Comparison of growth kinetics of S. pasteurii DSM 33 and Sporosarcina sp. ANT_H38 at A 10 °C and B 15 °C over 7 days. C Urea hydrolysis kinetics by bacterial cells in biofilm formed on sand grains, measured by phenol red indicator absorbance change at 10 °C over 24 h

Subsequently, biofilm formation and ureolytic activity were assessed via sand grain colonisation and subsequent urea hydrolysis, measured by pH changes via phenol red indicator. Both strains demonstrated biofilm formation capabilities and ureolytic activity. DSM 33 exhibited significantly higher ureolytic activity at 10 °C, confirming previous findings (Lapierre et al. 2020). ANT_H38 showed lower and delayed ureolytic activity compared to the type strain (Fig. 7C).

Utilisation of various carbon sources

In the next step, the ability of both strains to metabolise various carbon sources was tested. The analysis revealed that the type strain S. pasteurii DSM 33 was able to metabolise sodium acetate, arabinose, trehalose and starch as sole carbon sources. Sporosarcina sp. ANT_H38 demonstrated a broader carbon utilisation profile, metabolising glycerol, lactose and maltose, in addition to carbon sources utilised by DSM 33. Conversely, the ANT_H38 strain was unable to metabolise sodium acetate.

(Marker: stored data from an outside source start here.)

(** * Principal component analysis by hand: the pipeline of
      notebooks/Day2_3-Dimensionality-Reduction.ipynb

    The notebook is a straight-line numerical pipeline over NumPy arrays:

      X_std        = StandardScaler().fit_transform(iris.data)
      Σ            = np.cov(X_std.T)
      evals, evecs = np.linalg.eig(Σ)
      total        = evals.sum()
      variance_explained = 100 * np.sort(evals)[::-1] / total
      np.r_[0, variance_explained.cumsum()]
      W            = evecs[:, :2]
      Y            = X_std @ W
      pca          = PCA(n_components=3, whiten=True).fit(iris.data)
      X_pca        = pca.transform(iris.data)

    Arrays are embedded as lists of reals (a 2-D array is the list of its
    rows, in row-major order as NumPy stores it).  Arithmetic is exact real
    arithmetic: rounding of IEEE doubles is not modelled.  The one place
    where the scaler itself tests against the machine epsilon, its detection
    of constant features, is written out with the epsilon as a parameter
    ([fit_eps]); [X_std], and all that is computed from it, is the scaler of
    unbounded precision, for which a feature is constant when its variance
    is zero.  The routines with
    a closed form (standardisation, covariance, sum, sort, cumulative sum,
    slicing, matrix product, the library transform) are written out as
    functions.  The two LAPACK-backed solvers, [np.linalg.eig] and the
    fitting of the library PCA, have no closed form: each is a parameter of
    the pipeline, and what its documentation promises of its result is
    stated as a predicate ([eig_contract], [PCA.fitted]).  Where NumPy
    would divide by zero (one observation only, all eigenvalues zero) the
    statements below carry the hypothesis that excludes it.

    The cells around the pipeline are embedded too: the species labels and
    the data frame [iris_df] with the columns assigned to it, the loop over
    the pairs of features, the names of the variables and the mean point of
    the 3-D plot, the plot of the cumulative explained variance and the
    table behind [df_proj].  There a string is a [string], an array of
    integers a list of [Z], and a library call that can raise returns an
    [option], [None] standing for the exception. *)

From Stdlib Require Import String Ascii.
From Stdlib Require Import Reals List Lra Lia Arith ZArith.
From Stdlib Require Import Sorting.Sorted Sorting.Permutation.
Import ListNotations.
Open Scope R_scope.

(** ** 1-D and 2-D arrays *)

Abbreviation vector := (list R).

(** A 2-D array, row-major: the list of its rows. *)
Abbreviation matrix := (list (list R)).

(** [ndarray.sum()] *)
Definition sum (v : vector) : R := fold_right Rplus 0 v.

(** [ndarray.mean()] *)
Definition mean (v : vector) : R := sum v / INR (length v).

(** [ndarray.var()], the population variance (divide by N). *)
Definition var (v : vector) : R :=
  mean (map (fun x => (x - mean v) * (x - mean v)) v).

(** [u @ v] on two 1-D arrays. *)
Definition dot (u v : vector) : R :=
  sum (map (fun p => fst p * snd p) (combine u v)).

Definition nrows (A : matrix) : nat := length A.
Definition ncols (A : matrix) : nat := length (hd [] A).

(** [A[i, j]] *)
Definition ent (A : matrix) (i j : nat) : R := nth j (nth i A []) 0.

(** [A[:, j]] *)
Definition column (j : nat) (A : matrix) : vector :=
  map (fun row => nth j row 0) A.

(** [A.T] *)
Definition transpose (A : matrix) : matrix :=
  map (fun j => column j A) (seq 0 (ncols A)).

(** [A.shape == (n, m)] *)
Definition shape (n m : nat) (A : matrix) : Prop :=
  length A = n /\ Forall (fun row => length row = m) A.

(** [A @ B] on two 2-D arrays: entry (i, k) is row i of A times column k of B. *)
Definition matmul (A B : matrix) : matrix :=
  map (fun row => map (fun col => dot row col) (transpose B)) A.

(** [A @ v] for a 1-D array v. *)
Definition matvec (A : matrix) (v : vector) : vector :=
  map (fun row => dot row v) A.

(** [c * v] *)
Definition scal (c : R) (v : vector) : vector := map (Rmult c) v.

(** [np.trace(A)] *)
Definition trace (A : matrix) : R :=
  sum (map (fun i => ent A i i) (seq 0 (nrows A))).

(** [np.eye(n)] *)
Definition eye (n : nat) : matrix :=
  map (fun i => map (fun j => if Nat.eq_dec i j then 1 else 0) (seq 0 n))
      (seq 0 n).

(** ** Step 2: [StandardScaler().fit_transform(X)]

    scikit-learn's scaler learns, per feature (column), the mean and the
    population variance; its scale is the square root of the variance, with
    a scale of zero replaced by one ([_handle_zeros_in_scale]) so that a
    constant feature is centred and left unscaled.  [transform] subtracts
    the mean and divides by the scale, feature by feature.  This is the
    scaler in exact arithmetic; the test by which the library takes a
    feature for a constant in floating point follows it ([fit_eps]). *)

Definition handle_zeros_in_scale (s : R) : R :=
  if Req_dec_T s 0 then 1 else s.

Record StandardScaler := mkScaler {
  mean_ : vector;
  var_ : vector;
  scale_ : vector
}.

Definition fit (X : matrix) : StandardScaler :=
  {| mean_ := map mean (transpose X);
     var_ := map var (transpose X);
     scale_ := map (fun v => handle_zeros_in_scale (sqrt v))
                   (map var (transpose X)) |}.

Definition transform (sc : StandardScaler) (X : matrix) : matrix :=
  map (fun row =>
         map (fun j => (nth j row 0 - nth j (mean_ sc) 0) / nth j (scale_ sc) 1)
             (seq 0 (length row)))
      X.

Definition fit_transform (X : matrix) : matrix := transform (fit X) X.

(** What the scaler does to one feature, seen as a 1-D array. *)
Definition standardize (v : vector) : vector :=
  map (fun x => (x - mean v) / handle_zeros_in_scale (sqrt (var v))) v.

(** ** Step 2 at the precision of the machine

    In floating point the scaler does not compare the variance of a feature
    with zero.  A feature counts as constant when its variance lies within
    the error bound of the variance computation,
    [var <= n * eps * var + (n * mean * eps) ** 2] ([_is_constant_feature]),
    where [eps] is the machine epsilon and n the number of observations;
    such a feature is centred and its scale is set to one, every other
    feature is divided by the square root of its variance.  The test is
    written out here with [eps] as a parameter: [float64_eps] is the value
    the library uses, and with [eps = 0], arithmetic of unbounded
    precision, the test is [var = 0] and the scaler is [fit] above.  A table
    without observations or without features is refused ([ValueError],
    [None] here). *)


(** [_is_constant_feature(var, mean, n_samples)] *)
Definition is_constant_feature (eps var mean : R) (n_samples : nat) : bool :=
  if Rle_dec var (INR n_samples * eps * var
                  + (INR n_samples * mean * eps) * (INR n_samples * mean * eps))
  then true else false.

(** The scale learnt for one feature, seen as a 1-D array of n values. *)
Definition scale_eps (eps : R) (n : nat) (v : vector) : R :=
  if is_constant_feature eps (var v) (mean v) n then 1 else sqrt (var v).

(** [StandardScaler().fit(X)] *)
Definition fit_eps (eps : R) (X : matrix) : StandardScaler :=
  {| mean_ := map mean (transpose X);
     var_ := map var (transpose X);
     scale_ := map (scale_eps eps (nrows X)) (transpose X) |}.

(** [StandardScaler().fit_transform(X)] *)
Definition fit_transform_eps (eps : R) (X : matrix) : option matrix :=
  if orb (Nat.eqb (nrows X) 0) (Nat.eqb (ncols X) 0)
  then None
  else Some (transform (fit_eps eps X) X).

(** ** Step 3: [np.cov(M)]

    Each row of M is a variable and each column an observation; the
    estimate is the unbiased one (divide by N - 1, [ddof = 1]). *)

Definition center (v : vector) : vector := map (fun x => x - mean v) v.

Definition covariance (u v : vector) : R :=
  dot (center u) (center v) / (INR (length u) - 1).

Definition cov (M : matrix) : matrix :=
  map (fun u => map (fun v => covariance u v) M) M.

(** ** Step 4: [np.linalg.eig(A)]

    The solver is LAPACK's; the notebook only calls it.  Its NumPy
    documentation promises a pair (w, v) of the eigenvalues, each repeated
    according to its multiplicity and in no particular order, and of the
    normalised (unit length) eigenvectors, such that column [v[:, i]]
    belongs to [w[i]]: [A @ v[:, i] == w[i] * v[:, i]].  For a
    diagonalisable matrix (every covariance matrix is one) the columns form
    a basis, which is stated here by a two-sided inverse. *)

Record eig_contract (A : matrix) (w : vector) (v : matrix) : Prop := {
  eig_size : length w = nrows A;
  eig_shape : shape (nrows A) (nrows A) v;
  eig_pair : forall i, (i < nrows A)%nat ->
      matvec A (column i v) = scal (nth i w 0) (column i v);
  eig_unit : forall i, (i < nrows A)%nat ->
      dot (column i v) (column i v) = 1;
  eig_basis : exists u, shape (nrows A) (nrows A) u /\
      matmul u v = eye (nrows A) /\ matmul v u = eye (nrows A)
}.

(** ** Step 5: [np.sort], [[::-1]], [cumsum], [np.r_]

    [np.sort] returns a sorted copy, in ascending order; on reals every
    sorting algorithm returns the same array, insertion sort is the model
    here. *)

Fixpoint insert (x : R) (l : vector) : vector :=
  match l with
  | [] => [x]
  | y :: l' => if Rle_dec x y then x :: l else y :: insert x l'
  end.

(** [np.sort(v)]: ascending order. *)
Fixpoint sort (v : vector) : vector :=
  match v with
  | [] => []
  | x :: v' => insert x (sort v')
  end.

Fixpoint cumsum_from (acc : R) (v : vector) : vector :=
  match v with
  | [] => []
  | x :: v' => (acc + x) :: cumsum_from (acc + x) v'
  end.

(** [v.cumsum()] *)
Definition cumsum (v : vector) : vector := cumsum_from 0 v.

(** ** Step 8: scikit-learn's [PCA(n_components=3, whiten=True)]

    [fit] centres the data by the feature means (it does not rescale them)
    and finds the principal axes by a singular value decomposition, again a
    LAPACK routine.  What it stores is documented: [mean_], the feature
    means; [components_], one principal axis per row, the rows orthonormal,
    each an eigenvector of the covariance matrix [np.cov(X.T)] of the data
    it was fitted on; [explained_variance_], their eigenvalues, largest
    first.  [transform] subtracts [mean_], projects on the components and,
    with [whiten=True], divides each coordinate by the square root of its
    explained variance. *)

(** [u - v] on two 1-D arrays. *)
Definition vsub (u v : vector) : vector :=
  map (fun p => fst p - snd p) (combine u v).

Module PCA.

Record t := mk {
  n_components : nat;
  whiten : bool;
  mean_ : vector;
  components_ : matrix;
  explained_variance_ : vector
}.

(** Coordinate k of one observation. *)
Definition coordinate (p : t) (row : vector) (k : nat) : R :=
  let proj := dot (vsub row (mean_ p)) (nth k (components_ p) []) in
  if whiten p then proj / sqrt (nth k (explained_variance_ p) 0) else proj.

Definition transform (p : t) (X : matrix) : matrix :=
  map (fun row => map (coordinate p row) (seq 0 (n_components p))) X.

(** What [PCA(n_components=k, whiten=w).fit(X)] promises of its result. *)
Record fitted (k : nat) (w : bool) (X : matrix) (p : t) : Prop := {
  fit_n : n_components p = k;
  fit_whiten : whiten p = w;
  fit_mean : mean_ p = map mean (transpose X);
  fit_shape : shape k (ncols X) (components_ p);
  fit_size : length (explained_variance_ p) = k;
  fit_pair : forall i, (i < k)%nat ->
      matvec (cov (transpose X)) (nth i (components_ p) [])
      = scal (nth i (explained_variance_ p) 0) (nth i (components_ p) []);
  fit_unit : forall i, (i < k)%nat ->
      dot (nth i (components_ p) []) (nth i (components_ p) []) = 1;
  fit_orth : forall i j, (i < k)%nat -> (j < k)%nat -> i <> j ->
      dot (nth i (components_ p) []) (nth j (components_ p) []) = 0;
  fit_sorted : forall i j, (i <= j)%nat -> (j < k)%nat ->
      nth j (explained_variance_ p) 0 <= nth i (explained_variance_ p) 0
}.

End PCA.

(** ** The notebook's cells, in order *)

Section Notebook.

(** The eigen-solver, [np.linalg.eig]. *)
Variable eig : matrix -> vector * matrix.

(** [PCA(n_components=3, whiten=True).fit], the library routine. *)
Variable pca_fit : matrix -> PCA.t.

(** The data, [iris.data]: one row per observation, one column per
    feature. *)
Variable data : matrix.

(** [X_std = StandardScaler().fit_transform(iris.data)] *)
Definition X_std : matrix := fit_transform data.

(** [Σ = np.cov(X_std.T)] *)
Definition Sigma : matrix := cov (transpose X_std).

(** [evals, evecs = np.linalg.eig(Σ)] *)
Definition evals : vector := fst (eig Sigma).
Definition evecs : matrix := snd (eig Sigma).

(** [total = evals.sum()] *)
Definition total : R := sum evals.

(** [variance_explained = 100 * np.sort(evals)[::-1] / total] *)
Definition variance_explained : vector :=
  map (fun x => 100 * x / total) (rev (sort evals)).

(** [np.r_[0, variance_explained.cumsum()]], the curve of the second
    plot. *)
Definition cumulative_explained : vector :=
  0 :: cumsum variance_explained.

(** [W = evecs[:, :2]] *)
Definition W : matrix := map (firstn 2) evecs.

(** [Y = X_std @ W] *)
Definition Y : matrix := matmul X_std W.

(** [pca = PCA(n_components=3, whiten=True).fit(iris.data)]: fitted on the
    raw table, not on [X_std]. *)
Definition pca : PCA.t := pca_fit data.

(** [X_pca = pca.transform(iris.data)] *)
Definition X_pca : matrix := PCA.transform pca data.

End Notebook.

(** Column k of A is column k of B up to a sign and a positive rescaling,
    on the first n rows. *)
Definition agree_up_to_sign_and_scale (n k : nat) (A B : matrix) : Prop :=
  exists sign rho, (sign = 1 \/ sign = -1) /\ 0 < rho /\
    forall i, (i < n)%nat -> ent A i k = sign * rho * ent B i k.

Those results fall in line with results of bioinformatic analyses, since genes putatively enabling the utilisation of these carbon sources were distinguished within the ANT_H38 genome.

Biocementation analysis

The results of biocementation analysis demonstrated a significant increase in both internal friction angle and cohesion of sand samples treated with DSM 33 and 1:1 mixture of DSM 33 and ANT_H38, compared to untreated sand samples and those treated with urease-deficient E. coli DH5α (negative control). The addition of the ANT_H38 strain alone did raise the internal friction angle substantially, although not as much as other tested variants.

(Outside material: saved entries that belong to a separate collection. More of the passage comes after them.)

(** What [renderChart] does depends on the page through the chart canvas
    only. *)
Lemma renderChart_canvas_only (series : jsval) (w w' : world) :
  document w' !! "engagement-chart" = document w !! "engagement-chart" ->
  outcome_of (renderChart series w') = outcome_of (renderChart series w)
  /\ events_of (renderChart series w') = events_of (renderChart series w).
Proof.
  intros Hcv. rewrite !renderChart_run, Hcv.
  destruct (document w !! "engagement-chart") as [cv|]; [|done].
  destruct (negb (truthy series) || length_is_zero series); [done|].
  destruct (column "t" series) as [times|e]; [|done].
  destruct (column "value" series) as [values|e]; [|done].
  by destruct (spread_fits (length times)).
Qed.

Lemma ctx_calls_app (a b : list event) :
  ctx_calls (a ++ b) = (ctx_calls a ++ ctx_calls b)%list.
Proof. unfold ctx_calls. apply omap_app. Qed.

Ltac agree :=
  repeat match goal with
         | H1 : ?t = _, H2 : ?t = _ |- _ => rewrite H1 in H2
         end.

Ltac report_leaf Hel :=
  match goal with Spec := _ |- _ => subst Spec end;
  cbn [mret M_ret outcome_of world_of events_of localStorage document sent];
  rewrite ?lookup_alter_eq, ?Hel;
  repeat first [ progress intros | match goal with |- _ /\ _ => split end ];
  simplify_eq/=; do 3 (agree; simplify_eq/=); try done.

When assessing soil biocementation, both the internal friction angle (determining shear strength, a key characteristic of non-cohesive soils) and soil cohesion (reflecting intermolecular forces due to formed calcite bridges) are crucial parameters. It is important to note that the best combination of both of those factors was obtained when using a 1:1 mixture of tested strains. Notably, soil cohesion in this experimental setup was over three times higher compared to the reference strain alone, and almost five times higher than in the negative control (Table 1). Interestingly, when using the ANT_H38 strain alone, soil cohesion was almost as low as for bacteria-free sand beds. Overall, the results indicate a strong synergistic effect occurring between S. pasteurii DSM 33 and Sporosarcina sp. ANT_H38.

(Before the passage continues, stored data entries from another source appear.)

(** Modelled from the spec: [parse_column_name] of
    analyzer/select_statement.py, which is not among the sources.  "Explicit
    alias name, if the expression carries one; else a name derived from the
    expression's own structure: a column reference contributes its column
    name (resolved through the alias-resolution context if the reference
    crosses an aliased-dataframe boundary), a function call or operator
    contributes a canonical textual rendering of itself, a literal
    contributes no deterministic name."  A wildcard has no name of its own. *)
Fixpoint parse_column_name_spec (e : Expression) (analyzer : Analyzer)
    (m : AliasMap) : option string :=
  match e with
  | Alias _ n => Some n
  | UnresolvedAlias c => parse_column_name_spec c analyzer m
  | AttributeRef a => Some (name a)
  | UnresolvedAttribute c a => Some (resolve_column m c a)
  | FunctionExpression _ _ | BinaryExpression _ _ _ => Some (render m e)
  | Literal _ => None
  | Star _ _ => None
  end.

Definition spec_collaborators : Collaborators := {|
  parse_column_name := parse_column_name_spec;
  quote_name := quote_name_spec
|}.

(** ** Notions used by the statements *)

(** The metadata satisfies the assertion of [__post_init__]. *)
Definition well_formed (m : PlanMetadata) : Prop :=
  attributes m = None ∨ quoted_identifiers m = None.

(** Lines 137-138 on the two local variables. *)
Definition clear_names (s : slots) : slots :=
  if is_not_None s.1 then (s.1, None) else s.

(** A Filter, Sort, Limit or Sample node, with its single child. *)
Definition row_filtering_child (plan : LogicalPlan) : option LogicalPlan :=
  match plan with
  | Filter _ child | Sort _ child | Limit _ _ child | Sample _ _ child =>
      Some child
  | _ => None
  end.


(** [has_star_in_projection] of tests/integ/test_reduce_describe_query.py,
    on the projection list. *)
Definition has_star_in_projection (project_list : list Expression) : bool :=
  existsb is_star_projection project_list.

(** The name the inference derives for one expression: none for a wildcard
    projection, otherwise what [parse_column_name] gives. *)
Definition derived_name {resolver : Collaborators} (analyzer : Analyzer) (m : AliasMap)
    (e : Expression) : option string :=
  if is_star_projection e then None else parse_column_name e analyzer m.

(** The specification's reading of projection-name inference: one quoted
    name per expression, in order, or nothing at all. *)
Definition all_or_nothing_names {resolver : Collaborators} (analyzer : Analyzer)
    (m : AliasMap) (expressions : list Expression) : option (list string) :=
  mapM (λ e, quote_name <$> derived_name analyzer m e) expressions.

(** Lines 114-118: the source whose metadata a SelectStatement may copy. *)
Definition pass_through_source (from_ : LogicalPlan)
    (projection_ : option (list Expression)) : option SnowflakePlan :=
  if is_Selectable from_ && negb (is_not_None projection_)
  then snowflake_plan_slot from_ else None.

(** Some fixed data for examples. *)
Definition enabled_analyzer : Analyzer :=
  {| session := {| reduce_describe_query_enabled := true |} |}.
Definition disabled_analyzer : Analyzer :=
  {| session := {| reduce_describe_query_enabled := false |} |}.
Definition attr_a : Attribute :=
  {| name := String dquote ("A" +:+ String dquote EmptyString);
     datatype := LongType; nullable := true |}.
Definition attr_b : Attribute :=
  {| name := String dquote ("B" +:+ String dquote EmptyString);
     datatype := StringType; nullable := false |}.
Definition col (c : string) : Expression := UnresolvedAttribute c None.
Definition compiled (m : PlanMetadata) : SnowflakePlan :=
  {| schema_query := None; _metadata := m |}.
Definition known_ab : PlanMetadata := AttributesKnown [attr_a; attr_b].
Definition filter_over_known : LogicalPlan :=
  Filter (BinaryExpression ">" (col "a") (Literal 2))
         (SnowflakePlanNode (compiled known_ab)).
Definition filter_over_project : LogicalPlan :=
  Filter (BinaryExpression ">" (col "a") (Literal 2))
         (Project [col "a"] (SnowflakePlanNode (compiled known_ab))).
Definition states_ab : ColumnStateDict := {| projection := [attr_a; attr_b] |}.
Definition select_with_states (from_ : LogicalPlan) : LogicalPlan :=
  SelectStatement from_ None None (Some states_ab) None.
Definition bare_select (from_ : LogicalPlan) : LogicalPlan :=
  SelectStatement from_ None None None None.
Definition known_source : LogicalPlan :=
  SelectSnowflakePlan (Some (compiled known_ab)).
Definition unresolved_source : LogicalPlan :=
  SelectSnowflakePlan None.
Definition names_cd : PlanMetadata :=
  NamesKnown [quote_name_spec "c"; quote_name_spec "d"].
Definition named_source : LogicalPlan :=
  SelectSnowflakePlan (Some (compiled names_cd)).
Definition star : Expression := UnresolvedAlias (Star [] None).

Table 1 Internal friction angle and soil cohesion parameters of biocement resulted from calcite precipitation by S. pasteurii DSM 33, ANT_H38, and both strains used in co-culture, compared to urease-depleted E. coli DH5αBiosafety analysis

To ensure that the strain is safe to use in any potential biotechnological applications, a comprehensive analysis of the genome was performed. The analysis did not reveal the presence of any known antibiotic-resistance genes. While two copies of the arsC gene were identified, these are associated with toxic metal resistance and are neither directly relevant to any biosafety concerns. Further investigation using the VFDB yielded seven putative virulence-related proteins. Close inspection of these hits revealed that none of these proteins are considered primary virulence factors, i.e. are not sufficient on their own to provide virulence.